As much as R60bn could be invested in the South African vehicle and component manufacturing industries in the next five years according to Andrew Kirby, President of the National Association of Automobile Manufacturers of South Africa (Naamsa) and CEO of Toyota SA Motors.
He was a keynote speaker at the annual Naamsa Conference at the Kyalami Conference Centre on August 22, as part of the Festival of Motoring presented by WesBank and organised by Messe Frankfurt South Africa.
Kirby said this amount could be made up by R40bn in direct investments by the seven vehicle manufacturers with an additional R20bn going into component making.
Kirby said the local motor industry was not only leading the drive to increase industrialisation in the country but also employed 407,000 people directly. He said that this number could be tripled either directly or indirectly in the overall automotive industry.
Kirby said the industry was healthy in terms of having a positive balance of trade account with the number of exported built-up vehicles and components growing steadily. However, he stressed the importance of being globally competitive in terms of cost, quality, and reliability of supply as several other countries were eyeing SA’s automotive export markets.
Kirby said that major developments were required in the three sectors of the value chain, with vehicle manufacturers embracing advanced manufacturing technologies to boost productivity and quality, while the component sector needed to urgently develop Tier 2 and 3 suppliers and the dealers and retail sector needed to transform and uplift the informal sector.
“Growing production volumes, increasing localisation significantly and using the latest technologies in all aspects of the business are vital to transform the South African automotive industry and to this end the aim was increase output from the 610,000 vehicles made in 2018 to 800,000 in 2023,” explained Kirby.
“We expect local procurement to grow by R12.6bn in the next five years together with a 14% increase in direct employment, which equates to creating another 16,000 jobs, mainly in the component manufacturing sector as local content grows from 39% to at least 42%.”
Kirby added that raw material beneficiation such as making automotive grade steel in SA was a priority and he was pleased to hear that the local steel industry was currently investigating these potentially valuable developments.
Also speaking at the conference, trade, industry and competition minister Ebrahim Patel said the government realised the importance of a healthy and growing motor industry and identified six focus areas to drive the industry forward.
The Motor Industry Masterplan, which was announced last November, by 2035 aims to grow local vehicle production to 1% of global output, double employment, increase local content to 60%, improve global competitiveness and achieve transformation, he said.
The first area of focus is expanding existing markets and seeking new markets. Last year the motor industry exported products valued at R180bn, which equated to 14% of the export basket, with R32bn worth of these products going into Africa, which Patel said could grow significantly when the African Continental Free Trade Agreement comes into operation next year.
The second focus area is supporting improved industry performance by adapting new technologies including electric vehicles and autonomous driving. Patel said he believed SA could be a supply base for these advanced vehicles as a manufacturer and exporter without building a local infrastructure for these types of vehicle.
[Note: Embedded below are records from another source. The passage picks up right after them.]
(* ===== verification/Sqlite.v ===== *)
(** The SQLite catalogue (internal/mod/db/sqlite): the store of a small
    installation. Here: the engine as the store uses it, the retries of [call],
    the mapping of errors, and the accounts, tokens and revoked sessions of
    catalog.go; they refine the abstract catalogue (Catalog).

    A statement of the source is a function on the tables, with the constraints
    of migrations/sqlite: it runs as a whole or fails as a whole. What the engine
    answers besides (a busy database, an input/output error, an answer lost after
    the statement ran) is read from a script [env], one entry per statement, so
    that every theorem holds for every behaviour of the engine. *)
From S2P Require Import Prelude GoStr Domain Port Catalog.
Local Open Scope Z_scope.

(** * Errors *)

(** An error of the driver carries a code of SQLite, or is another error. *)
Inductive drverr :=
| Code (c : Z) (msg : string)
| Other (msg : string).
Inductive sqlerr :=
| ErrNoRows
| Drv (e : drverr).
Abbreviation sres := (result sqlerr).

Definition SQLITE_BUSY : Z := 5.
Definition SQLITE_LOCKED : Z := 6.
Definition SQLITE_CONSTRAINT : Z := 19.
Definition SQLITE_LOCKED_SHAREDCACHE : Z := 262.
Definition SQLITE_CONSTRAINT_CHECK : Z := 275.
Definition SQLITE_BUSY_SNAPSHOT : Z := 517.
Definition SQLITE_BUSY_TIMEOUT : Z := 773.
Definition SQLITE_CONSTRAINT_FOREIGNKEY : Z := 787.
Definition SQLITE_CONSTRAINT_NOTNULL : Z := 1299.
Definition SQLITE_CONSTRAINT_PRIMARYKEY : Z := 1555.
Definition SQLITE_CONSTRAINT_UNIQUE : Z := 2067.

Definition busy_code (c : Z) : bool :=
  (c =? SQLITE_BUSY) || (c =? SQLITE_BUSY_SNAPSHOT) || (c =? SQLITE_BUSY_TIMEOUT) ||
  (c =? SQLITE_LOCKED) || (c =? SQLITE_LOCKED_SHAREDCACHE).
Definition isBusy (e : sqlerr) : bool :=
  match e with Drv (Code c _) => busy_code c | _ => false end.

(** An error that is passed on as it is. *)
Definition as_error (e : sqlerr) : error :=
  match e with
  | ErrNoRows => Text "sql: no rows in result set"
  | Drv (Code _ msg) | Drv (Other msg) => Text msg
  end.
Definition mapRead (e : sqlerr) (what key : string) : error :=
  match e with ErrNoRows => NotFoundError what key | _ => as_error e end.
Definition mapWriteCode (code : Z) (what key : string) : option error :=
  if (code =? SQLITE_CONSTRAINT_UNIQUE) || (code =? SQLITE_CONSTRAINT_PRIMARYKEY)
  then Some (ConflictError what key "")
  else if code =? SQLITE_CONSTRAINT_FOREIGNKEY then Some (ConflictError what key "нарушение внешнего ключа")
  else if code =? SQLITE_CONSTRAINT_NOTNULL then Some (ConflictError what key "нарушение NOT NULL")
  else if code =? SQLITE_CONSTRAINT_CHECK then Some (ConflictError what key "нарушение CHECK-ограничения")
  else if code =? SQLITE_CONSTRAINT then Some (ConflictError what key "нарушение ограничения целостности")
  else None.
Definition mapWrite (e : sqlerr) (what key : string) : error :=
  match e with
  | Drv (Code c _) => default (as_error e) (mapWriteCode c what key)
  | _ => as_error e
  end.

(** * Columns *)

(** [dbtalk.Now] is [unix]; [nullTime] writes the zero time as NULL. *)
Definition nullTime (t : Z) : option Z := if is_zero_time t then None else Some (unix t).
Definition timeFromNull (n : option Z) : Z := match n with Some n => from_unix n | None => 0 end.
Definition joinScopes (scopes : list string) : string := String.concat "," scopes.
Definition splitScopes (joined : string) : list string :=
  if String.eqb joined "" then [] else split "," joined.

Record user_row := mk_user_row {
  ur_username : string; ur_password_hash : string; ur_role : string; ur_token_version : Z; ur_created_at : Z
}.
Record token_row := mk_token_row {
  tr_user_id : Z; tr_name : string; tr_prefix : string; tr_token_hash : string; tr_scopes : string;
  tr_created_at : Z; tr_expires_at : option Z; tr_last_used_at : option Z; tr_revoked_at : option Z
}.
Definition scanUser (id : Z) (r : user_row) : User :=
  mk_User id (ur_username r) (ur_password_hash r) (ur_role r) (ur_token_version r) (from_unix (ur_created_at r)).
Definition scanToken (id : Z) (r : token_row) : APIToken :=
  mk_APIToken id (tr_user_id r) (tr_name r) (tr_prefix r) (tr_token_hash r) (splitScopes (tr_scopes r))
    (from_unix (tr_created_at r)) (timeFromNull (tr_expires_at r)) (timeFromNull (tr_revoked_at r)).

(** * The engine *)

Record repo_row := mk_repo_row {
  rr_name : string; rr_owner_id : Z; rr_ecosystem : string; rr_quota_bytes : Z; rr_quota_files : Z;
  rr_min_versions : Z; rr_max_age_days : Z; rr_created_at : Z
}.
Record remote_row := mk_remote_row {
  mr_name : string; mr_ecosystem : string; mr_upstream_url : string; mr_proxy_url : string; mr_mode : string;
  mr_enabled : bool; mr_sync_interval_sec : Z; mr_include : string;
  mr_eviction_min_versions : option Z; mr_eviction_max_age_days : option Z; mr_created_at : Z
}.
Record job_row := mk_job_row {
  jr_remote_id : Z; jr_state : string; jr_interval_sec : Z; jr_last_run_at : option Z; jr_cursor : string;
  jr_updated_at : Z
}.
Record audit_row := mk_audit_row {
  ar_ts : Z; ar_actor : string; ar_action : string; ar_object : string; ar_result : string; ar_detail : string
}.
Record object_row := mk_object_row {
  or_storage_key : string; or_etag : string; or_size : Z; or_content_type : string;
  or_last_modified : option Z; or_expires_at : option Z
}.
The third is to attract investment into the industry, with the aim of increasing localisation substantially at SA’s seven original equipment manufacturers (OEMs) and component manufacturers. The government is supporting this drive and to this end the next government investment conference will be held from November 5-7
The fourth focus area is transformation and the building of an inclusive economy, and the national Automotive Transformation Fund of more than R4bn — funded by the seven OEMs — will be activated to assist the establishment of black-owned companies.
The fifth area is the availability of equitable spatial zones which can be developed into supplier parks and the like. Already a special economic zone (SEZ) is being planned for Tshwane which will have an area similar to 200 football fields. This aspect of support is to assist in improving the competitiveness in terms of cost and quality for locally made vehicles.
The sixth focus area is to improve the capability of state-owned enterprises (SOEs) such as Eskom, through better co-operation between role-players to enhance the performances of SOEs using partnerships with private enterprises to develop best practices.
“We want a large and successful automotive industry infrastructure with the state providing an enabling environment,” concluded Patel.